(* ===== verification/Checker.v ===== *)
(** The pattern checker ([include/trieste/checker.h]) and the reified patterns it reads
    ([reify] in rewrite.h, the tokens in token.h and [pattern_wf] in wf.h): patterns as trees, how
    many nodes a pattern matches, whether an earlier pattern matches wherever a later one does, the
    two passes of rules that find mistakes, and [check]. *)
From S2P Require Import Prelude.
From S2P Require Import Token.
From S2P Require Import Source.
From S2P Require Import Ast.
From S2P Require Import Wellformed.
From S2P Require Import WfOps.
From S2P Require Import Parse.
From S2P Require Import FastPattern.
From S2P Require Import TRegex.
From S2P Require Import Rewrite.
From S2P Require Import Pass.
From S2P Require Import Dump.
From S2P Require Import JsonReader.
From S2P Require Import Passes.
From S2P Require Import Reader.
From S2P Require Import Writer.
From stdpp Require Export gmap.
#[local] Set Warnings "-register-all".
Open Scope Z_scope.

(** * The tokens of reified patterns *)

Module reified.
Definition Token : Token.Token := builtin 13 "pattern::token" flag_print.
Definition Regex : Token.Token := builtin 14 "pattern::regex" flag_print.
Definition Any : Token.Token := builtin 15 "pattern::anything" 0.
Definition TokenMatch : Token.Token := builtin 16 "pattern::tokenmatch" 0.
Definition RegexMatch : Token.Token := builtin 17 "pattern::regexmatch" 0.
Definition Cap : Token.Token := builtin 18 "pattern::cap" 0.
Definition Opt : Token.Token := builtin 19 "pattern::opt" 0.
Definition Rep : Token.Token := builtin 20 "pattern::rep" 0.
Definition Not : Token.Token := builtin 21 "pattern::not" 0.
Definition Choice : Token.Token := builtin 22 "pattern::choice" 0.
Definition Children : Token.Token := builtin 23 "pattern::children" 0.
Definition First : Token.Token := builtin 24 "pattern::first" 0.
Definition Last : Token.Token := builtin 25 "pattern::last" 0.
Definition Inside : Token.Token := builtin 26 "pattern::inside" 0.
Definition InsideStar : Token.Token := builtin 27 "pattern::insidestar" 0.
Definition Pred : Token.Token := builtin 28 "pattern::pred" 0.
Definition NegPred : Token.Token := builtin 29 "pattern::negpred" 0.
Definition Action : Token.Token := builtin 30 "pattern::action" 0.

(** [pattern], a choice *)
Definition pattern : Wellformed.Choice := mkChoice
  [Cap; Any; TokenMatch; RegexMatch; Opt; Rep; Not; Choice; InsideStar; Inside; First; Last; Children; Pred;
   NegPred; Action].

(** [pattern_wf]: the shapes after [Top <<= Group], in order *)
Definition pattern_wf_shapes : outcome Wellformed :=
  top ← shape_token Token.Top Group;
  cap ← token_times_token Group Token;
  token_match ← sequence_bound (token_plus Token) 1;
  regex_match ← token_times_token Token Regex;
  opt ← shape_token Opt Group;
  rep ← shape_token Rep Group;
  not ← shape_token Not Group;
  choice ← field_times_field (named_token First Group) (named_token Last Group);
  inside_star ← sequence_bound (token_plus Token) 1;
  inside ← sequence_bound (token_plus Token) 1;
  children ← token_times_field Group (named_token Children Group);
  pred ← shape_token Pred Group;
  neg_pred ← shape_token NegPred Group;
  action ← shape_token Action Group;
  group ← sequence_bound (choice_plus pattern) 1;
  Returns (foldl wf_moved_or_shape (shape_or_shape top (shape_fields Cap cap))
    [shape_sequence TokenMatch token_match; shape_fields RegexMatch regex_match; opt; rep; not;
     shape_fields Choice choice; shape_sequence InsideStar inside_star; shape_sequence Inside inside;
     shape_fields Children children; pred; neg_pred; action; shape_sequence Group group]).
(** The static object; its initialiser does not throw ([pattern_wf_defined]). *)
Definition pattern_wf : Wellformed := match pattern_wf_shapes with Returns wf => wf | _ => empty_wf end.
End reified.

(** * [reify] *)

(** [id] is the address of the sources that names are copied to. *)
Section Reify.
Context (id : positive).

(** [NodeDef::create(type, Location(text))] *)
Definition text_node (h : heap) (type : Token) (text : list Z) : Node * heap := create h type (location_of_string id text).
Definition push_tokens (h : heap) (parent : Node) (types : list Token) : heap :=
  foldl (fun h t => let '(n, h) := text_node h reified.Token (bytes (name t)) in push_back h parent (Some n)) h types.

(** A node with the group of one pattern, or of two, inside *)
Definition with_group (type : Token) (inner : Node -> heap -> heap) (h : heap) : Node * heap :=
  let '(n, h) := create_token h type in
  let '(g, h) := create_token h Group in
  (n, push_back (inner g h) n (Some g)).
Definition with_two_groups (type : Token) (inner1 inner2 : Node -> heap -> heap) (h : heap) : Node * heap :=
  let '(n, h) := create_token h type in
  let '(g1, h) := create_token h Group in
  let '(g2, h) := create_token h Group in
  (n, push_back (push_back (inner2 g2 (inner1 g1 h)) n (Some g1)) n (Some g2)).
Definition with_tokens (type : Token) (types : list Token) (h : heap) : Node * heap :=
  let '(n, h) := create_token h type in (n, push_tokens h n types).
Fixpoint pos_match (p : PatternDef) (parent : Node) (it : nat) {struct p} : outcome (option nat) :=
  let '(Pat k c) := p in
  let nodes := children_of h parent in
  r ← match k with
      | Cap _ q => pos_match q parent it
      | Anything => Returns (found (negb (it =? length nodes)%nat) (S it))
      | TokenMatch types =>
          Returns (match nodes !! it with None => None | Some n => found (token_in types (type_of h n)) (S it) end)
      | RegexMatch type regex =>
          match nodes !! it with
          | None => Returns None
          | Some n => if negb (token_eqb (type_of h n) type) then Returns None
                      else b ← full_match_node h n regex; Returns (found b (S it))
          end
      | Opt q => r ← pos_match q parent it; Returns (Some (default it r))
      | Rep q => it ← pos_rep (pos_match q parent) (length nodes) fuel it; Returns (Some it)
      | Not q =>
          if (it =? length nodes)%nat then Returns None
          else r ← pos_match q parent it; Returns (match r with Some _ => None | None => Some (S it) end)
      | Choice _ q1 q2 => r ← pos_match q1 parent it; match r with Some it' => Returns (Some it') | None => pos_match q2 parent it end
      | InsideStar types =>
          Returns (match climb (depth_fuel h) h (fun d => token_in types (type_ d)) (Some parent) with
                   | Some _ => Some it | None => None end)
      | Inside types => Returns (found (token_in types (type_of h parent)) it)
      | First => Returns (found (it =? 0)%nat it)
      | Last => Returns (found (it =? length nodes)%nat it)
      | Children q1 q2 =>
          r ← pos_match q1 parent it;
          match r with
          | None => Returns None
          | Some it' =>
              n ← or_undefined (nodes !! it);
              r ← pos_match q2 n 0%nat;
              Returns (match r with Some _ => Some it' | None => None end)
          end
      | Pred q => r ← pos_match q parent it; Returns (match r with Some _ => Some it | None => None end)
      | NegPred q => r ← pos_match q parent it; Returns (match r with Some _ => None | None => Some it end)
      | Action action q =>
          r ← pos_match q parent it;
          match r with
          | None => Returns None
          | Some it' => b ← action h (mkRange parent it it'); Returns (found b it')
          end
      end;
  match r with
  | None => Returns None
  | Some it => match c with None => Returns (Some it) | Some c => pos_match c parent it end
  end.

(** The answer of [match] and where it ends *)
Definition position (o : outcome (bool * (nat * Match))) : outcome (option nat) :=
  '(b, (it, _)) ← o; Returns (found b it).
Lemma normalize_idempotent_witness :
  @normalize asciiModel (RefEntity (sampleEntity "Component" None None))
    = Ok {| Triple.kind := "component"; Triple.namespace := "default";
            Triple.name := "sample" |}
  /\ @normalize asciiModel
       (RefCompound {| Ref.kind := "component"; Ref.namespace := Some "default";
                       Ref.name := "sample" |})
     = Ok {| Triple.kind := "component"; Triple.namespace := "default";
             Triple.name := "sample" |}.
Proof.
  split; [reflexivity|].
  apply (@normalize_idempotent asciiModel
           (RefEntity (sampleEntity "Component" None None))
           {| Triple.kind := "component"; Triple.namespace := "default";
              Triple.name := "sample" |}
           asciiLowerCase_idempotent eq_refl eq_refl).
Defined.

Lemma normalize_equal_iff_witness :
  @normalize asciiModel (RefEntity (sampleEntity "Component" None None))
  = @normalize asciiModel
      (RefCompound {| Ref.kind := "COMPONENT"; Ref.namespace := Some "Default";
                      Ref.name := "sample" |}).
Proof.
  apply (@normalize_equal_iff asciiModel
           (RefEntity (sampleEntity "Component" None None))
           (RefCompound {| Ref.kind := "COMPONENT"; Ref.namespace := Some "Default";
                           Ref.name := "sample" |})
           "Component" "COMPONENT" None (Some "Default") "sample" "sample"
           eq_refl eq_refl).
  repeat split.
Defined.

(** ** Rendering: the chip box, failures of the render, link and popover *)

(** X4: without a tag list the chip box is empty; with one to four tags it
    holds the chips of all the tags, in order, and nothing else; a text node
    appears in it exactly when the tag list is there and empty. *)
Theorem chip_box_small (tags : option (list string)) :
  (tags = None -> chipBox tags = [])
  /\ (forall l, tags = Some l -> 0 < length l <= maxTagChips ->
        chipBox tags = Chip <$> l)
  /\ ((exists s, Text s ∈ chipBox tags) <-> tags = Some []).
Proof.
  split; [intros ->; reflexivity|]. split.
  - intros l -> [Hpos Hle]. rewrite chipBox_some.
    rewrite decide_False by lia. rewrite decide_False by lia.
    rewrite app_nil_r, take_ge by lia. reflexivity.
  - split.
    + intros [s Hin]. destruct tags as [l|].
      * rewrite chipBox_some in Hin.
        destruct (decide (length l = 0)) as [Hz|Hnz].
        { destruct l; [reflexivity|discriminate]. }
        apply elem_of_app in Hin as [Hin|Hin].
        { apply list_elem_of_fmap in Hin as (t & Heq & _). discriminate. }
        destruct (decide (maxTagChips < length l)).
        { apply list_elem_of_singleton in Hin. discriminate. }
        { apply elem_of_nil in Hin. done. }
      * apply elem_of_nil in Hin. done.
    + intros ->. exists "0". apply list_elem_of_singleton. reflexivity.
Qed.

★ ★ ★ ★

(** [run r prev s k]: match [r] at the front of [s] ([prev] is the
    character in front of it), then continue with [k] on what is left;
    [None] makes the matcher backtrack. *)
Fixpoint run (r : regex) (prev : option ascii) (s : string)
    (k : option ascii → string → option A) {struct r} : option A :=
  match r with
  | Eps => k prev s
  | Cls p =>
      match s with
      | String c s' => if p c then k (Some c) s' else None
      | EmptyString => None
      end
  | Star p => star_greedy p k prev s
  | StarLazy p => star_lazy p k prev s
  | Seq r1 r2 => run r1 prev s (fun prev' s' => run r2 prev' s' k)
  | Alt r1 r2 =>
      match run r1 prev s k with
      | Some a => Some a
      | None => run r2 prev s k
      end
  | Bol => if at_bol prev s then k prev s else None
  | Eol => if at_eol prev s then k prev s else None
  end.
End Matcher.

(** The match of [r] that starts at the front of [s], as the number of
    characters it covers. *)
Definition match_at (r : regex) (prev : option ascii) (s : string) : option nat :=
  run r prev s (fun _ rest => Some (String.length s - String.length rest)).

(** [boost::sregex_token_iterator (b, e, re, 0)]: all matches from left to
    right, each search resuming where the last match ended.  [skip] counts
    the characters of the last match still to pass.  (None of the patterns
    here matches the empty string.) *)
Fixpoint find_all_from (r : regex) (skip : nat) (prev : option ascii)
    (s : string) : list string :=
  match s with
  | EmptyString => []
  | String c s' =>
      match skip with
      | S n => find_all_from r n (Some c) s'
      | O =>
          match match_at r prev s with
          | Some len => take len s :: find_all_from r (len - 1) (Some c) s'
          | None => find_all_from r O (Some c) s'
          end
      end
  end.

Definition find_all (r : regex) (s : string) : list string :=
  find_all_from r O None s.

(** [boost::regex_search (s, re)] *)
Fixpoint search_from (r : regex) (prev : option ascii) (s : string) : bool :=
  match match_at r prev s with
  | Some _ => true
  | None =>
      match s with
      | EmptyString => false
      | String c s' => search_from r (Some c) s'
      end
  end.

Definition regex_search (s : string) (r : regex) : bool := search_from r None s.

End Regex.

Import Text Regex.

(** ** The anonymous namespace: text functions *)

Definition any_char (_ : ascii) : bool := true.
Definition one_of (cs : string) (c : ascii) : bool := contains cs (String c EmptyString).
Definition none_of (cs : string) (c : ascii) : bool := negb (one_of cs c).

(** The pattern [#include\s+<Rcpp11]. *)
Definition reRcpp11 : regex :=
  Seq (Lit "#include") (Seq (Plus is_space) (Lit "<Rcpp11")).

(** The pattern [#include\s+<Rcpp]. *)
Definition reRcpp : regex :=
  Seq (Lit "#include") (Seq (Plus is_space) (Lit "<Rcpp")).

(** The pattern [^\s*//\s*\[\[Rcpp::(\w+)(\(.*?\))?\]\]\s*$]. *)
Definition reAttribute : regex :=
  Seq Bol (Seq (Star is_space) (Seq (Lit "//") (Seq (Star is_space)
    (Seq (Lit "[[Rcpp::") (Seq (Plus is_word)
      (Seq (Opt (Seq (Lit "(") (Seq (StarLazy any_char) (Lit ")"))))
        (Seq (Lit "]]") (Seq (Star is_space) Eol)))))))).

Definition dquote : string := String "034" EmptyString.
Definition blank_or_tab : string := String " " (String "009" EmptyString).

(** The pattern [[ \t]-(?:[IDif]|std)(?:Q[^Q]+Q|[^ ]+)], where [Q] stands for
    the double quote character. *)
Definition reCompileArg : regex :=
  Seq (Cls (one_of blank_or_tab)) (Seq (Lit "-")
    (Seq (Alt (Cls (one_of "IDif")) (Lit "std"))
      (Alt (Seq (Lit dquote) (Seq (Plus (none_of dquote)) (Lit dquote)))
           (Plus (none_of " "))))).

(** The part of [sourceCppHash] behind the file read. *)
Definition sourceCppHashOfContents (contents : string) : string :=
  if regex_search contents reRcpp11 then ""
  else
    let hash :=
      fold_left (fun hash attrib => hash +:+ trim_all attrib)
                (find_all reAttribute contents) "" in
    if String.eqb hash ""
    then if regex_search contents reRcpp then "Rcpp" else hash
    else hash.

★ ★ ★ ★

### WHAT IS EXPECTED
Keep both end lines and retype everything in the records above from the line containing "(k : option" through the line containing "Fixpoint search_from (r", exactly, with nothing else.

### RESPONSE
    (k : option ascii → string → option A) {struct r} : option A :=
  match r with
  | Eps => k prev s
  | Cls p =>
      match s with
      | String c s' => if p c then k (Some c) s' else None
      | EmptyString => None
      end
  | Star p => star_greedy p k prev s
  | StarLazy p => star_lazy p k prev s
  | Seq r1 r2 => run r1 prev s (fun prev' s' => run r2 prev' s' k)
  | Alt r1 r2 =>
      match run r1 prev s k with
      | Some a => Some a
      | None => run r2 prev s k
      end
  | Bol => if at_bol prev s then k prev s else None
  | Eol => if at_eol prev s then k prev s else None
  end.
End Matcher.

(** The match of [r] that starts at the front of [s], as the number of
    characters it covers. *)
Definition match_at (r : regex) (prev : option ascii) (s : string) : option nat :=
  run r prev s (fun _ rest => Some (String.length s - String.length rest)).

(** [boost::sregex_token_iterator (b, e, re, 0)]: all matches from left to
    right, each search resuming where the last match ended.  [skip] counts
    the characters of the last match still to pass.  (None of the patterns
    here matches the empty string.) *)
Fixpoint find_all_from (r : regex) (skip : nat) (prev : option ascii)
    (s : string) : list string :=
  match s with
  | EmptyString => []
  | String c s' =>
      match skip with
      | S n => find_all_from r n (Some c) s'
      | O =>
          match match_at r prev s with
          | Some len => take len s :: find_all_from r (len - 1) (Some c) s'
          | None => find_all_from r O (Some c) s'
          end
      end
  end.

Definition find_all (r : regex) (s : string) : list string :=
  find_all_from r O None s.

(** [boost::regex_search (s, re)] *)
Fixpoint search_from (r : regex) (prev : option ascii) (s : string) : bool :=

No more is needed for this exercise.